Copy out, exactly, the first line of the entries below and every line after it through the one containing "let* idBytes := Uint8Array_view".

Input records
____

Definition readLayerOptimized (buf : ArrayBuffer) (h : Header)
    (layerInfo : LayerInfo) : result (string * LayerData) :=
  let offset := headerOffset layerInfo in
  let* idLength := getUint16 buf offset in
  let offset := offset + 2 in
  let offset := offset + 4 in
  let* idBytes := Uint8Array_view buf offset idLength in
  let layerId := TextDecoder_decode idBytes in
  let offset := offset + idLength in
  let* metadataBytes := Uint8Array_view buf offset (metadataLength layerInfo) in
  let metadataStr := TextDecoder_decode metadataBytes in
  let metadata := parseMetadata metadataStr in
  let* audioData := readAudioDataOptimized buf (dataOffset layerInfo)
                      (Z.to_nat (n_channels h)) (Z.to_nat (n_samples h))
                      (bit_depth h) in
  Ok (layerId, mkLayerData metadata audioData (n_samples h)).

(** Every layer is read (the reader has no [await] inside, so each call runs
    to its end); the first rejection is the one [Promise.all] reports. *)
Definition readLayersOptimized (buf : ArrayBuffer) (h : Header)
    (layerIndex : list LayerInfo) : result (list (string * LayerData)) :=
  let* results := mapR (readLayerOptimized buf h) layerIndex in
  Ok (fold_left (fun layers r => mapSet layers (fst r) (snd r)) results []).

Record Decoded : Type := mkDecoded {
  header : Header;
  layers : list (string * LayerData);
  layerNames : list string;
  layerIndex : list LayerInfo
}.

(** [decode]: any error is rethrown with the prefix [SHAC decode error:];
    the result keeps the error that caused it. *)
Definition decode (arrayBuffer : ArrayBuffer) : result Decoded :=
  let* h := readHeader arrayBuffer in
  let* index := buildLayerIndex arrayBuffer h in
  let* ls := readLayersOptimized arrayBuffer h index in
  Ok (mkDecoded h ls (map fst ls) index).

End Decode.

(** *** Spherical harmonics of the decoder *)

Local Open Scope R_scope.

(** Two-dimensional arrays of numbers. *)
Definition get2 (P : list (list R)) (i j : nat) : R :=
  nth j (nth i P []) 0.

Definition set2 (P : list (list R)) (i j : nat) (v : R) : list (list R) :=
  alter (fun row => <[j := v]> row) i P.

(** [factorials = [1]; for i = 1 .. n: factorials[i] = factorials[i-1] * i]. *)
Fixpoint factorialTable (n : nat) : list R :=
  match n with
  | O => [1]
  | S k => let t := factorialTable k in t ++ [nth k t 0 * INR (S k)]
  end.

(** The values [-l, ..., l] of the index [m], in the order of the loop. *)
Definition mRange (l : nat) : list Z :=
  map (fun k : nat => (Z.of_nat k - Z.of_nat l)%Z) (seq 0 (2 * l + 1)).

Definition precomputeNormalizationFactors (maxOrder : nat)
    : gmap nat (gmap Z R) :=
  let factorials := factorialTable (2 * maxOrder + 1) in
  fold_left (fun (factors : gmap nat (gmap Z R)) (l : nat) =>
    <[l := fold_left (fun (row : gmap Z R) (m : Z) =>
             let absM := Z.abs_nat m in
             let norm := sqrt ((2 * INR l + 1) * nth (l - absM) factorials 0 /
                               (4 * PI * nth (l + absM) factorials 0)) in
             <[m := norm]> row) (mRange l) ∅]> factors)
    (seq 0 (maxOrder + 1)) ∅.

(** The table made by the constructor. *)
Definition normalizationFactors : gmap nat (gmap Z R) :=
  precomputeNormalizationFactors 3.
(** ** Aliases, the default dtype and class names *)

(** X14.  The checks depend on the resolved class, not on the name that led
    to it: two configuration objects that resolve to the same class, used
    with the same other settings, get the same [ValueError] or none. *)
Theorem get_model_alias_same_verdict :
  forall (w : World) (cfg : ModelConfig) (hf1 hf2 : PretrainedConfig)
         (d : torch_dtype) (cls : model_class),
    result (_get_model_architecture hf1 d) = Returns cls ->
    result (_get_model_architecture hf2 d) = Returns cls ->
    forall msg,
      result (get_model w (with_hf_config cfg hf1) d) = Raises (ValueError msg) <->
      result (get_model w (with_hf_config cfg hf2) d) = Raises (ValueError msg).
Proof.
  intros w cfg hf1 hf2 d cls H1 H2 msg.
  rewrite (get_model_resolved w (with_hf_config cfg hf1) d cls H1).
  rewrite (get_model_resolved w (with_hf_config cfg hf2) d cls H2).
  split; intros H; apply get_model_from_value_error;
    apply get_model_from_value_error in H; exact H.
Qed.

(** Llama under its two names, with a scheme the accelerator is too old
    for. *)
Lemma get_model_alias_same_verdict_witness :
  result (get_model (calm_world (7, 5)%Z)
            (with_hf_config
               (sample_config [] "auto" float16 (Some "awq"))
               (sample_hf_config ["LlamaForCausalLM"])) float32)
  = Raises (ValueError (capability_message "awq" 80 75))
  /\
  result (get_model (calm_world (7, 5)%Z)
            (with_hf_config
               (sample_config [] "auto" float16 (Some "awq"))
               (sample_hf_config ["LLaMAForCausalLM"])) float32)
  = Raises (ValueError (capability_message "awq" 80 75)).
Proof.
  split; [reflexivity|].
  apply (proj1 (get_model_alias_same_verdict (calm_world (7, 5)%Z)
                  (sample_config [] "auto" float16 (Some "awq"))
                  (sample_hf_config ["LlamaForCausalLM"])
                  (sample_hf_config ["LLaMAForCausalLM"])
                  float32 LlamaForCausalLM eq_refl eq_refl
                  (capability_message "awq" 80 75))).
  reflexivity.
Defined.

(** X15.  Whatever happens, [get_model] leaves the default dtype at one of
    two values: the one on entry or the configuration's dtype.  So a load
    whose dtype is already the default never changes it. *)
Theorem get_model_dtype_after :
  forall (w : World) (cfg : ModelConfig) (d : torch_dtype),
    dtype_after (get_model w cfg d) = d \/
    dtype_after (get_model w cfg d) = dtype cfg.
Proof.
  intros w cfg d.
  destruct (result (_get_model_architecture (hf_config cfg) d))
    as [cls|e] eqn:Hres.
  2:{ left. now rewrite (get_model_unresolved _ _ _ _ Hres). }
  rewrite (get_model_resolved _ _ _ _ Hres).
  destruct (get_model_from_run w cfg cls d)
    as [[_ [_ Heq]]|[_ [[e [He Heq]]|[quant_config [Hqc Heq]]]]];
    rewrite Heq; cbn [dtype_after]; try (now left).
  destruct (get_model_create_run w cfg cls quant_config d) as [rest [_ [_ Hr]]].
  destruct (result (get_model_create w cfg cls quant_config d)) as [m|[?|?|?]];
    [left; apply Hr|contradiction|contradiction|right; exact Hr].
Qed.

(** X16.  Every model class can be asked for by its own name: a candidate
    list holding just the name of a class resolves to that class. *)
Theorem get_model_architecture_own_name :
  forall (cls : model_class) (d : torch_dtype),
    _get_model_architecture {| architectures := Has [class_name cls] |} d
    = Run (Returns cls) d [].
Proof. intros cls d. destruct cls; reflexivity. Qed.
(** A run of equal values in front contributes one value. *)
Lemma dedupe_run (l1 l2 : list A) x :
  l1 ≠ [] → Forall (λ y, y = x) l1 → x ∉ l2 →
  dedupe (l1 ++ l2) = x :: dedupe l2.
Proof.
  induction l1 as [|y l1 IH]; [done|].
  intros _ Hall Hx. apply Forall_cons in Hall as [-> Hall]. simpl.
  destruct l1 as [|z l1].
  - simpl. rewrite filter_ne_fresh; [done|]. by rewrite elem_of_dedupe.
  - rewrite IH by done.
    rewrite filter_cons_False by (intros Hc; by apply Hc).
    rewrite filter_ne_fresh; [done|]. by rewrite elem_of_dedupe.
Qed.
End relational.

Section grouping.
Context {K R S : Type} `{EqDecision K}.
Implicit Types (key : R → K) (k : S → K) (f : S → list R).

Lemma filter_all {X} (P : X → Prop) `{!∀ x, Decision (P x)} (l : list X) :
  Forall P l → filter P l = l.
Proof.
  induction 1 as [|x l HP _ IH]; [done|].
  rewrite filter_cons_True by done. by rewrite IH.
Qed.

Lemma filter_none {X} (P : X → Prop) `{!∀ x, Decision (P x)} (l : list X) :
  Forall (λ x, ¬ P x) l → filter P l = [].
Proof.
  induction 1 as [|x l HP _ IH]; [done|].
  by rewrite filter_cons_False.
Qed.

(** Grouping the rows produced source row by source row, when each source
    row produces at least one row, all under one key, and distinct source
    rows have distinct keys: one group per source row, in order. *)
Lemma groupBy_bind key k f (l : list S) :
  NoDup (k <$> l) →
  (∀ a, a ∈ l → f a ≠ [] ∧ Forall (λ r, key r = k a) (f a)) →
  groupBy key (l ≫= f) = (λ a, (k a, f a)) <$> l.
Proof.
  unfold groupBy.
  induction l as [|a l IH]; [done|].
  rewrite fmap_cons, NoDup_cons. intros [Hfresh Hnd] Hrows.
  destruct (Hrows a) as [Hne Hkeys]; [by left|].
  assert (Hrest : Forall (λ r, key r ≠ k a) (l ≫= f)).
  { apply Forall_forall. intros r [b [Hr Hb]]%list_elem_of_bind Heq.
    destruct (Hrows b) as [_ Hb']; [by right|].
    rewrite Forall_forall in Hb'. apply Hfresh.
    apply list_elem_of_fmap. exists b. split; [|done].
    rewrite <- Heq. by apply Hb'. }
  rewrite bind_cons, fmap_app.
  rewrite (dedupe_run _ _ (k a)).
  - rewrite !fmap_cons. f_equal.
    + f_equal. rewrite filter_app, (filter_all _ (f a)) by done.
      rewrite filter_none; [by rewrite app_nil_r|].
      eapply Forall_impl; [exact Hrest|]. done.
    + rewrite <- IH; [|done|intros b Hb; apply Hrows; by right].
      apply list_fmap_ext. intros i kk Hkk. f_equal.
      rewrite filter_app, filter_none; [done|].
      eapply Forall_impl; [exact Hkeys|]. simpl. intros r Hr Hr2.
      apply list_elem_of_lookup_2 in Hkk. rewrite elem_of_dedupe in Hkk.
      apply list_elem_of_fmap in Hkk as [r' [Hk' Hr']].
      rewrite Forall_forall in Hrest. apply (Hrest r' Hr'). congruence.
  - destruct (f a); [done|]. done.
  - apply Forall_fmap. eapply Forall_impl; [exact Hkeys|]. done.
  - intros [r [Hk Hr]]%list_elem_of_fmap.
    rewrite Forall_forall in Hrest. by apply (Hrest r).
Qed.
End grouping.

____

Exercise response
Definition readLayerOptimized (buf : ArrayBuffer) (h : Header)
    (layerInfo : LayerInfo) : result (string * LayerData) :=
  let offset := headerOffset layerInfo in
  let* idLength := getUint16 buf offset in
  let offset := offset + 2 in
  let offset := offset + 4 in
  let* idBytes := Uint8Array_view buf offset idLength in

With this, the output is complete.